Please return every line of the records below that contains the word "their".

RECORDS SUPPLIED Start Marker

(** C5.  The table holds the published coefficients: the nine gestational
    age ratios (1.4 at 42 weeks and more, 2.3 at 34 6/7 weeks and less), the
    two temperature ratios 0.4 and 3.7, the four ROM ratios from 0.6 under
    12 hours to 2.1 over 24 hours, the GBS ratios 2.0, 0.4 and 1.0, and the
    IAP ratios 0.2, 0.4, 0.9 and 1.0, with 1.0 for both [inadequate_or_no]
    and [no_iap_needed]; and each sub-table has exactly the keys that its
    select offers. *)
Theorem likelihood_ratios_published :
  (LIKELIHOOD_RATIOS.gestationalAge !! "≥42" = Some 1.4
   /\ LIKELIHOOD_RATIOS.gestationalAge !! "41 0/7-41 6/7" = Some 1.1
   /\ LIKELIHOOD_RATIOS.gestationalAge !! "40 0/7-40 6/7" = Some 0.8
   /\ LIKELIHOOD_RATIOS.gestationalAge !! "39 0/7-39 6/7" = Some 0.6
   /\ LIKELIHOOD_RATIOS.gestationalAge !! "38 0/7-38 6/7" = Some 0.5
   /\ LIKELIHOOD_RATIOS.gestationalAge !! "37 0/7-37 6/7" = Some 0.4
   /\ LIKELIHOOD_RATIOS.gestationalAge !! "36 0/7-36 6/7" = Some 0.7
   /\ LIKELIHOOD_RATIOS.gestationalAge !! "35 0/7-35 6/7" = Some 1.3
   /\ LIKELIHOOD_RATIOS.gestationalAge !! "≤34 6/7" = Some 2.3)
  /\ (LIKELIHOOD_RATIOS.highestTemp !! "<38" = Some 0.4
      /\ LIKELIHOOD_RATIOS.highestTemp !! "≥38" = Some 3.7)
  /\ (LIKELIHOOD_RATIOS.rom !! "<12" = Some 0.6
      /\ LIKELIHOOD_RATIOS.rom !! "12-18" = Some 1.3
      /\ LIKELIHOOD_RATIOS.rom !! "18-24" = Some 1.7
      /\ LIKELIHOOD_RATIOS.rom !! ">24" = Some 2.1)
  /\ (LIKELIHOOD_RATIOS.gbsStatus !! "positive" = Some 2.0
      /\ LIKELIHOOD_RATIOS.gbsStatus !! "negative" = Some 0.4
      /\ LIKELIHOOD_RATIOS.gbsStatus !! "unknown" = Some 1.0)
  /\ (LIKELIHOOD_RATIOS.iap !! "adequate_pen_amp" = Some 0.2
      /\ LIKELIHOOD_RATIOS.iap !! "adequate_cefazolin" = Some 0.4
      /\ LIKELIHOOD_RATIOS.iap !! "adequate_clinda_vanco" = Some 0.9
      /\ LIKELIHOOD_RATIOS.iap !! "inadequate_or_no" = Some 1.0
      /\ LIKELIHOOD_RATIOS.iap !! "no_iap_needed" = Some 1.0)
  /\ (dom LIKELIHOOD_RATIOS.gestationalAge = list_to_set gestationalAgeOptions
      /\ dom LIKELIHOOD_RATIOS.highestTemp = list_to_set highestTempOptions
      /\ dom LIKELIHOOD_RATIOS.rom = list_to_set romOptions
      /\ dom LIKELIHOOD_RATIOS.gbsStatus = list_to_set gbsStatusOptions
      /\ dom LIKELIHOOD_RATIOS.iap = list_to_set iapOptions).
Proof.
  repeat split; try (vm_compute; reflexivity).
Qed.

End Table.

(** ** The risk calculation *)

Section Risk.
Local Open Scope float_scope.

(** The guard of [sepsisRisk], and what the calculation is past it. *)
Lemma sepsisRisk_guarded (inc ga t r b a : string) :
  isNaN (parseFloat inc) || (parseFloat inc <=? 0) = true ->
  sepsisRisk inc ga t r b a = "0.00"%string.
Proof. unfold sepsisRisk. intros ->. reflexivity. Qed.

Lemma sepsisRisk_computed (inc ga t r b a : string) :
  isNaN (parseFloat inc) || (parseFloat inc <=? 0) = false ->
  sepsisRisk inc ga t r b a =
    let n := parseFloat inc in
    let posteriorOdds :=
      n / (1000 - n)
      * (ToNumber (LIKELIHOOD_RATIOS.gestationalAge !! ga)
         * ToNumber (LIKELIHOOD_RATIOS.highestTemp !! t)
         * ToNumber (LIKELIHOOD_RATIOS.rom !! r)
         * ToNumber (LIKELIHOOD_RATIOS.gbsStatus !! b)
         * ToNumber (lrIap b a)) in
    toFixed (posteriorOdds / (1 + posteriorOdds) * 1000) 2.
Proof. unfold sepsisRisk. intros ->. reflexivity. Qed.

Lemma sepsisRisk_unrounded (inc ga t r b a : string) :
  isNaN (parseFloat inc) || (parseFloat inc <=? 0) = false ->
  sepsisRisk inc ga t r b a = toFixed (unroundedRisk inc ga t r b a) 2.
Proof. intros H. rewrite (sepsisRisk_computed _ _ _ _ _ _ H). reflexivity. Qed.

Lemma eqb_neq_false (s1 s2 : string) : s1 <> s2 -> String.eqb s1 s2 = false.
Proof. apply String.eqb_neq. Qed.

RECORDS SUPPLIED End Marker
RECORDS SUPPLIED Start Marker

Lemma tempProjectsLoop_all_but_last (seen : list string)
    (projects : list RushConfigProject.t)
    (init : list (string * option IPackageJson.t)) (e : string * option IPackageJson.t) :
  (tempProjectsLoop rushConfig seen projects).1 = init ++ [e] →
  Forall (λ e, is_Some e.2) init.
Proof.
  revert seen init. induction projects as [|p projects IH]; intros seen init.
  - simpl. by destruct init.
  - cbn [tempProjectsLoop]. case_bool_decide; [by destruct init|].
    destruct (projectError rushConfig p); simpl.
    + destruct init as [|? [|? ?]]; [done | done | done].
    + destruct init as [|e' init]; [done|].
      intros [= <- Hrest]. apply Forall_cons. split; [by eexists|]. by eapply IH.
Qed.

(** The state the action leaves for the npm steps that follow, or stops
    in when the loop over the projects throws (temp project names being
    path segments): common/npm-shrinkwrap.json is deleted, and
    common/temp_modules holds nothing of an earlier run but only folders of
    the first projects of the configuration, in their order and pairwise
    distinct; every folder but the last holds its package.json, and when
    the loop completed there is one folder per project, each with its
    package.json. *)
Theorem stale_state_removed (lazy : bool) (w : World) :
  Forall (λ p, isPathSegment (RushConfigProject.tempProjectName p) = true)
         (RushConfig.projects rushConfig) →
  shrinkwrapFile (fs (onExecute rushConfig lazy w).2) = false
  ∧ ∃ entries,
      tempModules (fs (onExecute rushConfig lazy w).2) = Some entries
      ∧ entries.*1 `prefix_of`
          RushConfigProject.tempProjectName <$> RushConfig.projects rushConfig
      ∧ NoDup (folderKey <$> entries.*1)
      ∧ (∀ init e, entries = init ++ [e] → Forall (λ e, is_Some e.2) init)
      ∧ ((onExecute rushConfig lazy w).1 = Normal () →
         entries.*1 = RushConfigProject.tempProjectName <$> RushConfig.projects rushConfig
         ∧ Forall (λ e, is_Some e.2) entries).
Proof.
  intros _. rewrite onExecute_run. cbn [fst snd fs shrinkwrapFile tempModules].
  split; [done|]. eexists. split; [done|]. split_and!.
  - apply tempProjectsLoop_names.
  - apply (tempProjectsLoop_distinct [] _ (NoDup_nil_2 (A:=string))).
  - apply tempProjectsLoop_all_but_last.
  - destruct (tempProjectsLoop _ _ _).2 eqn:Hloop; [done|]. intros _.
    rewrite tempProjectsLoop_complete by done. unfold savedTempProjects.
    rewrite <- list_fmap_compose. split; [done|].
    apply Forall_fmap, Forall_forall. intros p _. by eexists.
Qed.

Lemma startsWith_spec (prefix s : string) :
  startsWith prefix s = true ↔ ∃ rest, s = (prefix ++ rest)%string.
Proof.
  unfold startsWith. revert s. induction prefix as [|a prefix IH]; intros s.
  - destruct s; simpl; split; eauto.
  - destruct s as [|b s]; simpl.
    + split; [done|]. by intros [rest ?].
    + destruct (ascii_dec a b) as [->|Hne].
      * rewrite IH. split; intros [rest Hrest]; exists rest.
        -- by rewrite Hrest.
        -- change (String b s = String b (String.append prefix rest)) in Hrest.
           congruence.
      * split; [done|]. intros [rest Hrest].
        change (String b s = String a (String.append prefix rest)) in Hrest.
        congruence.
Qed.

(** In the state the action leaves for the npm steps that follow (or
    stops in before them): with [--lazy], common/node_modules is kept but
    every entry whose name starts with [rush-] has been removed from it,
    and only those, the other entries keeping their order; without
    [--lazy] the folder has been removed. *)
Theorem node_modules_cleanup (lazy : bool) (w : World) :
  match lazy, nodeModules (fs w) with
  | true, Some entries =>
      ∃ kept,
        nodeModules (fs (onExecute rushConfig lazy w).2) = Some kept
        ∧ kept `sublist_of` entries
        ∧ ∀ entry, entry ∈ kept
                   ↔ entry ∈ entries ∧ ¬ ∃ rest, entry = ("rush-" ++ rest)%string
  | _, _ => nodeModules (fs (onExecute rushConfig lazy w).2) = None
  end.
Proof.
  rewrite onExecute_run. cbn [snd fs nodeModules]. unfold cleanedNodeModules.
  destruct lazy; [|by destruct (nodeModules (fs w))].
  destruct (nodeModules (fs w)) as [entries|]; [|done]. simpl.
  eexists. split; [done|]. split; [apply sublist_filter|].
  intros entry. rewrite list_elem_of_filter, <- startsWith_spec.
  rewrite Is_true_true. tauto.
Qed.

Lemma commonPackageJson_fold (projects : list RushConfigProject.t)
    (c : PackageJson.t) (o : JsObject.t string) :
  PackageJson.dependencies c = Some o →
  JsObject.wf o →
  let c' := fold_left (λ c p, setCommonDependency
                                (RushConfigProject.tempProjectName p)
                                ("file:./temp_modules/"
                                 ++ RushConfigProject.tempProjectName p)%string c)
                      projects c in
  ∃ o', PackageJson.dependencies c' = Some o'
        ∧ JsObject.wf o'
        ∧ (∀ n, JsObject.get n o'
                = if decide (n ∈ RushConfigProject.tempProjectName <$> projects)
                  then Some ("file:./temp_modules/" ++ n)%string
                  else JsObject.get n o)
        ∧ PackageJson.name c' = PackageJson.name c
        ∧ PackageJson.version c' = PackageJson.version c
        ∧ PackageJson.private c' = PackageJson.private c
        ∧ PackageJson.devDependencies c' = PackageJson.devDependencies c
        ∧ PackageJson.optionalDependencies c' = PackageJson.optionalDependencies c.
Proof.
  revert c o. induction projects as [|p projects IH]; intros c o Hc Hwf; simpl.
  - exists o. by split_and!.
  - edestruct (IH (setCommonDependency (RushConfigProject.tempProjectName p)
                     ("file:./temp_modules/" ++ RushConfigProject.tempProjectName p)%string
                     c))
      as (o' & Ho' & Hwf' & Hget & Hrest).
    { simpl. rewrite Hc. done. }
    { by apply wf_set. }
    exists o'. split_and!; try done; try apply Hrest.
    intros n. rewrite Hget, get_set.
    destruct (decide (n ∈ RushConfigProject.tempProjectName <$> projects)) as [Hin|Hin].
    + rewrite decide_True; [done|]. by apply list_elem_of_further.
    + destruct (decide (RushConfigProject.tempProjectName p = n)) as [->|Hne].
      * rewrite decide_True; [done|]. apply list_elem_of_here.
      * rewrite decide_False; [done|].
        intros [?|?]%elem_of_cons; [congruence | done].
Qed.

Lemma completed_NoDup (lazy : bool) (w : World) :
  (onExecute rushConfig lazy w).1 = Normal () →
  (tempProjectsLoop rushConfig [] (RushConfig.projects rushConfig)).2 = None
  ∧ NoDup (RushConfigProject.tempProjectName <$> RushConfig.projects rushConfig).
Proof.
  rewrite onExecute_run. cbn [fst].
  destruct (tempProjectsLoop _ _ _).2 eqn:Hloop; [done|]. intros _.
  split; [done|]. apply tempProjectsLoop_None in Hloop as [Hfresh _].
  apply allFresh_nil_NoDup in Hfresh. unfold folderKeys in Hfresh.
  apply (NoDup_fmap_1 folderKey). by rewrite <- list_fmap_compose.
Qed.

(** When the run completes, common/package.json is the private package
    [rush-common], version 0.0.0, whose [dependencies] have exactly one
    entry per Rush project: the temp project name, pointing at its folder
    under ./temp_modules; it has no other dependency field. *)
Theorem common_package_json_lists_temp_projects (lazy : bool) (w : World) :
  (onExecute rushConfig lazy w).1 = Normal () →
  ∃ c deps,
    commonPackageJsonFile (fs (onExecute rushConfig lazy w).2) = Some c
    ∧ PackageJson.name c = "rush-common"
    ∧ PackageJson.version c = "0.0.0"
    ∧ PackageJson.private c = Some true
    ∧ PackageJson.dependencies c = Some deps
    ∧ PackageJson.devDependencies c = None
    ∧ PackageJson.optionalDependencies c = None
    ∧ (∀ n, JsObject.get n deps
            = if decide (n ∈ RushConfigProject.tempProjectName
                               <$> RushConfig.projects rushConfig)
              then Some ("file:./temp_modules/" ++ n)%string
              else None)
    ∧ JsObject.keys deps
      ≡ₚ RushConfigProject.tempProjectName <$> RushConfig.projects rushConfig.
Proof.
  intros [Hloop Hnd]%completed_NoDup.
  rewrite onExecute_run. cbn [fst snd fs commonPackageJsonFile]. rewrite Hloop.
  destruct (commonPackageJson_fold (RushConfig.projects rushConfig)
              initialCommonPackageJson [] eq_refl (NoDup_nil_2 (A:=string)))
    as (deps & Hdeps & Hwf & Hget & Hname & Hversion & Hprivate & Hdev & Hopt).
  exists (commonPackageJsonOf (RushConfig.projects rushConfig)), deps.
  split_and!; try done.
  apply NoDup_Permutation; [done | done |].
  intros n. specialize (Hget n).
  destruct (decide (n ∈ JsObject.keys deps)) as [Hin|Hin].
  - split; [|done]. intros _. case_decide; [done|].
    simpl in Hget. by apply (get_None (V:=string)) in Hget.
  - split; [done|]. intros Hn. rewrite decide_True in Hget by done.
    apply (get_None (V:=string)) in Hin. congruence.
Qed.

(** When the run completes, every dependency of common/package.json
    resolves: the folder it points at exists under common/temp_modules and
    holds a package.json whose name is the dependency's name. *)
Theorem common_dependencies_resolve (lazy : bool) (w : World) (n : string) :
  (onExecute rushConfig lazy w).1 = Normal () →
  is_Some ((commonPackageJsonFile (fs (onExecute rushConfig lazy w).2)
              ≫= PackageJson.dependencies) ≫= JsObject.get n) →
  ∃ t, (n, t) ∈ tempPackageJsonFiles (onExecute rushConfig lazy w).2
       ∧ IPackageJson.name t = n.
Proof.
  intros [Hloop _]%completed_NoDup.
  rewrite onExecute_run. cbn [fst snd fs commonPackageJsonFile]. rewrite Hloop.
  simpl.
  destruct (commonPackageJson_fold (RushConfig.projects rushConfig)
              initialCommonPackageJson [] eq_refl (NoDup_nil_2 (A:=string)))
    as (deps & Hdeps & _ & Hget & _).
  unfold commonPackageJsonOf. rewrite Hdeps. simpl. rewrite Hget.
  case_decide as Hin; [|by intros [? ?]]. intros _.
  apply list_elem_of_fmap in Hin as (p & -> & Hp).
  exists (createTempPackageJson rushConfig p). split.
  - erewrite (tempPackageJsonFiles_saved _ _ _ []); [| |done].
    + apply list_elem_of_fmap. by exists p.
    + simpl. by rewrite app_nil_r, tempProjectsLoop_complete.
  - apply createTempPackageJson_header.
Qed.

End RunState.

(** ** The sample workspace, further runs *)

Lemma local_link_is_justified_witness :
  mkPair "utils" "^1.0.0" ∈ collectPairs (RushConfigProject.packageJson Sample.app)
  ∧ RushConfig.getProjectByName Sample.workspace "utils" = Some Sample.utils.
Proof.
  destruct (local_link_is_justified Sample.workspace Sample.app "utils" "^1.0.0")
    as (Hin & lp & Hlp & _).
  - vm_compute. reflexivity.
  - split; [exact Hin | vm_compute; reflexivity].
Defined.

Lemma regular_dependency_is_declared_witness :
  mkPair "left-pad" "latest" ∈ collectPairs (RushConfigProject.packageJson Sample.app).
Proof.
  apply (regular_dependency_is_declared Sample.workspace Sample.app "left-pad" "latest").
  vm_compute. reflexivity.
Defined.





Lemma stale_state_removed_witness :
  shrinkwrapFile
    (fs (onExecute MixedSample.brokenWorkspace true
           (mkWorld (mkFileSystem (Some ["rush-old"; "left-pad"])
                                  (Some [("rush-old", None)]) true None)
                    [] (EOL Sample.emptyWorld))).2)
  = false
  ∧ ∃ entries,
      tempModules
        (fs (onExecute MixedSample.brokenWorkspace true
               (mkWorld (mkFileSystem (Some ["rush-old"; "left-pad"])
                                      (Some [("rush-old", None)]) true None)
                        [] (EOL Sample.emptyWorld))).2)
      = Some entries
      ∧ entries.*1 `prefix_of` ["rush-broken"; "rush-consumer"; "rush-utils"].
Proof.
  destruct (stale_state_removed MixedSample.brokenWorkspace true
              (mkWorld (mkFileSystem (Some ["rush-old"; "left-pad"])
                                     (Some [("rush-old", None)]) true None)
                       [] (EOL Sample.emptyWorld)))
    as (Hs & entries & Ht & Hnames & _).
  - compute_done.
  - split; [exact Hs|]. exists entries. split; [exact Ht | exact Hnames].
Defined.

RECORDS SUPPLIED End Marker

__RESULT OF THE EXERCISE__:
    the first projects of the configuration, in their order and pairwise
    and only those, the other entries keeping their order; without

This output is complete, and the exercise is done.